Harold Noben
Compositeur viscéral
Le compositeur liégeois participe avec sa création Seven Years After au coffret des 60 ans de Musiques Nouvelles. Entretien vérité avec un assembleur de couleurs sans limites, aux partitions aussi séduisantes qu’accessibles.
Il va devoir se faire au succès, Harold Noben, même si son humilité tranche avec l’air du temps. Lui qui, à huit ans déjà, se risquait à la Marche Turque sur un orgue Bontempi en plastique orange (!), s’est fait chaudement acclamer à Bozar en septembre dernier, avec son concerto Beyond, créé pour les 250 ans de l’Orchestre de la Monnaie. Mais il faudrait aussi évoquer la réussite, deux ans plus tôt, de son opéra de poche À l’extrême bord du monde. Ou ses séduisantes compositions pour l’ensemble de violoncelles Ô-Celli.
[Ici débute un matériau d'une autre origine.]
Lemma mask_ipv6_loop_spec l : forall fuel z c,
  Forall is_u8 l -> 0 <= c <= 8 * zlen l -> (length l < fuel)%nat ->
  exists l', mask_ipv6_loop fuel (l ++ z) (zlen l - 1) c = Ret (l' ++ z, 0) /\ zlen l' = zlen l /\ Forall is_u8 l' /\
    be_value l' = be_value l - be_value l mod 2 ^ c.
Proof.
  assert (Hstop : forall l fuel z, (0 < fuel)%nat -> mask_ipv6_loop fuel (l ++ z) (zlen l - 1) 0 = Ret (l ++ z, 0)).
  { intros l0 [|fuel] z Hf; [lia|]. cbn [mask_ipv6_loop]. by rewrite andb_false_r. }
  induction l as [|b l IH] using rev_ind; intros fuel z c Hl Hc Hf.
  { exists []. change (zlen []) with 0 in Hc. assert (c = 0) as -> by lia. rewrite (Hstop [] fuel z) by lia. done. }
  destruct (decide (c = 0)) as [->|Hc0].
  { exists (l ++ [b]). rewrite Hstop by lia. split; [done|]. split; [done|]. split; [done|]. rewrite Z.mod_1_r. lia. }
  apply Forall_app in Hl as [Hl Hb]. apply Forall_cons in Hb as [Hb _]. rewrite length_app in Hf; cbn in Hf.
  destruct fuel as [|fuel]; [lia|]. cbn [mask_ipv6_loop]. replace (zlen (l ++ [b])) with (zlen l + 1) in * by zlia.
  replace (zlen l + 1 - 1) with (zlen l) by lia. rewrite <- app_assoc. cbn [app]. bdecide. rewrite be_value_app.
  destruct (8 <=? c) eqn:E8; breflect.
  - rewrite store_last. cbn [mbind outcome_mbind]. destruct (IH fuel (0 :: z) (c - 8)) as (l' & -> & Hz & Hu & Hv); [done|lia|lia|].
    exists (l' ++ [0]). rewrite <- app_assoc. cbn [app]. split; [done|]. split; [zlia|].
    split; [apply Forall_app; split; [done|]; constructor; [unfold is_u8; lia|constructor]|].
    rewrite be_value_app, Hv. assert (Hp : 2 ^ c = 256 * 2 ^ (c - 8)) by (change 256 with (2 ^ 8); rewrite <- Z.pow_add_r by lia; f_equal; lia).
    assert (0 < 2 ^ (c - 8)) by (apply Z.pow_pos_nonneg; lia). unfold is_u8 in Hb.
    rewrite Hp, Z.rem_mul_r by lia. rewrite Z.div_add_l, (Z.div_small b 256), Z.add_0_r by lia.
    rewrite (Z.add_comm (be_value l * 256) b), Z.mod_add, (Z.mod_small b 256) by lia. rewrite ?Z.add_0_r. lia.
  - rewrite load1_app. cbn [mbind outcome_mbind]. rewrite store_last. cbn [mbind outcome_mbind]. rewrite mask_byte by (done || lia).
    rewrite Hstop by lia. exists (l ++ [b - b mod 2 ^ c]). rewrite <- app_assoc. cbn [app]. split; [done|]. split; [zlia|].
    assert (Hpc : 0 < 2 ^ c) by (apply Z.pow_pos_nonneg; lia). unfold is_u8 in Hb.
    split; [apply Forall_app; split; [done|]; constructor; [|constructor]; unfold is_u8;
      pose proof (Z.mod_pos_bound b (2 ^ c)); pose proof (Z.mod_le b (2 ^ c)); lia|].
    rewrite be_value_app. assert (Hp : 256 = 2 ^ (8 - c) * 2 ^ c) by (rewrite <- Z.pow_add_r by lia; replace (8 - c + c) with 8 by lia; done).
    replace (be_value l * 256 + b) with (b + be_value l * 2 ^ (8 - c) * 2 ^ c) by (rewrite <- Z.mul_assoc, <- Hp; lia). rewrite Z.mod_add by lia. rewrite <- Z.mul_assoc, <- Hp. lia.
Qed.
Et tant d’autres œuvres où il mêle, dit-il, « énergie juvénile et maturité positive ».
Harold Noben
J’ai besoin d’exprimer ce que je ressens
et je ne désire surtout pas que l’esthétique soit un frein.
Difficile donc, en entamant la conversation avec Harold, de ne pas saluer son parcours – il n’a que 44 ans – même si celui-ci le laisse, dit-il, sur son « derrière ». On aurait pu écrire "pantois", pudeur linguistique qui aurait trahi le propos. Car Harold est d’une sincérité désarmante, à l’image de sa musique, contemporaine car actuelle, mais d’une accessibilité telle que l’on n’ose pas trop lui coller cet adjectif souvent rébarbatif.
La compo dans le sang
Il lui a en tout cas fallu beaucoup, de temps, pour se reconnaître une légitimité de compositeur, qu’il « commence seulement à accepter grâce à la confiance du public et des musiciens. Mon opéra pour la Monnaie a été libératoire. Quelque chose en moi s’est ouvert. Grâce, notamment, à la supervision bienveillante de Benoît Mernier. J’y ai synthétisé tout ce qui m’avait construit. »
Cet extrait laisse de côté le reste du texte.